Your objective: Nothing but a number is wanted: the count of lines in the records below that include "rewrite".
START Data provided
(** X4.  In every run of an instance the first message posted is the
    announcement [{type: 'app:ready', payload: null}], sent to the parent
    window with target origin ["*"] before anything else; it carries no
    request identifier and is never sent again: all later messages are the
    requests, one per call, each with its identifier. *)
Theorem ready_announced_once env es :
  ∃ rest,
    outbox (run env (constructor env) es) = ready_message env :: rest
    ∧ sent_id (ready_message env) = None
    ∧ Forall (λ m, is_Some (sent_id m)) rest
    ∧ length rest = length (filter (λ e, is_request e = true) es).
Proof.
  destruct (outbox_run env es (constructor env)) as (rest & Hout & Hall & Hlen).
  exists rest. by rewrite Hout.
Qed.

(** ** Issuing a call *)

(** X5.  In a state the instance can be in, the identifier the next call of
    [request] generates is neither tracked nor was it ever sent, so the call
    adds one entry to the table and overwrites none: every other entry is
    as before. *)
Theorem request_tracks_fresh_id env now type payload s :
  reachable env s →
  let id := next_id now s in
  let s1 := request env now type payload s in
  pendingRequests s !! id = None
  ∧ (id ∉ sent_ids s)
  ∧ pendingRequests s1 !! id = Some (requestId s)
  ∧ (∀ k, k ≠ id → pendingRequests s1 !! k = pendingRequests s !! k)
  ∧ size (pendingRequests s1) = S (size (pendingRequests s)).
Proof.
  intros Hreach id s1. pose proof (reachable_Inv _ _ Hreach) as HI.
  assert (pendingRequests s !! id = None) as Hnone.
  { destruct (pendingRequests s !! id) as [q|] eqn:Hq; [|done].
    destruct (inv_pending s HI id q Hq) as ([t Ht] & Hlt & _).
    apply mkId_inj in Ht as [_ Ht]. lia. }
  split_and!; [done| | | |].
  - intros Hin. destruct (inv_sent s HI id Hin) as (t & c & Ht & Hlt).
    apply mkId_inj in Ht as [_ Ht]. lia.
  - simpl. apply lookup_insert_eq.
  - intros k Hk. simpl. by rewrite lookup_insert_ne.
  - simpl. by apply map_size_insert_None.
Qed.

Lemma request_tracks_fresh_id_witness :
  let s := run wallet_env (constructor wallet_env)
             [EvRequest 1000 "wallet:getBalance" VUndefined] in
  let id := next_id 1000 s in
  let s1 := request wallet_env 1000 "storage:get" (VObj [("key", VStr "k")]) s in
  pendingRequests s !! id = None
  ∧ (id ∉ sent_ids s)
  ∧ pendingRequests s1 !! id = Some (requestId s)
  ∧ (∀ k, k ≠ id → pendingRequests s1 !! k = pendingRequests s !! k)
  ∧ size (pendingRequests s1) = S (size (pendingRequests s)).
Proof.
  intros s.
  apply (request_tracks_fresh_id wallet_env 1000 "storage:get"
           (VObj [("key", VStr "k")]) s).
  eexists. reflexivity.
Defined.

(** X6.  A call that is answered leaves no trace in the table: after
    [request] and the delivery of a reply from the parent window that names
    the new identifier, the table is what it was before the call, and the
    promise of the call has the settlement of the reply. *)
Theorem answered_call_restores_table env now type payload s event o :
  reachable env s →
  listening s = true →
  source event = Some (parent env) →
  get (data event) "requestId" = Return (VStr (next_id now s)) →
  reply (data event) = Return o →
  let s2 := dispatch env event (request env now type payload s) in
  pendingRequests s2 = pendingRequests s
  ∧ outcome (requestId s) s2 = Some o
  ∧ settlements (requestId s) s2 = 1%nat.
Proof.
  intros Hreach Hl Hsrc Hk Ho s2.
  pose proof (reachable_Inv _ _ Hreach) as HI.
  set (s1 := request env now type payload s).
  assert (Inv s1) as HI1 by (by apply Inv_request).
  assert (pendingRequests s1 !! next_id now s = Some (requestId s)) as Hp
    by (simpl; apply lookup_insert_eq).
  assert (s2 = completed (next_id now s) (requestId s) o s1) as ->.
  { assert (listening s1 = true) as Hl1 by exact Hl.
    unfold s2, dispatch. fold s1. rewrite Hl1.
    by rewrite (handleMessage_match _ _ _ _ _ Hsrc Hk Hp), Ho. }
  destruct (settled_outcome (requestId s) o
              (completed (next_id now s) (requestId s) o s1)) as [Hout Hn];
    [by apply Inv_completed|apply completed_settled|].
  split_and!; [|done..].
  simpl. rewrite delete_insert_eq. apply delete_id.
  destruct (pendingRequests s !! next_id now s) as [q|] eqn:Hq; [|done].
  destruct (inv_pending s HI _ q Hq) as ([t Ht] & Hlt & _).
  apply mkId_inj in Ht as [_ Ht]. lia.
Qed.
END Data provided
Result of the exercise: 5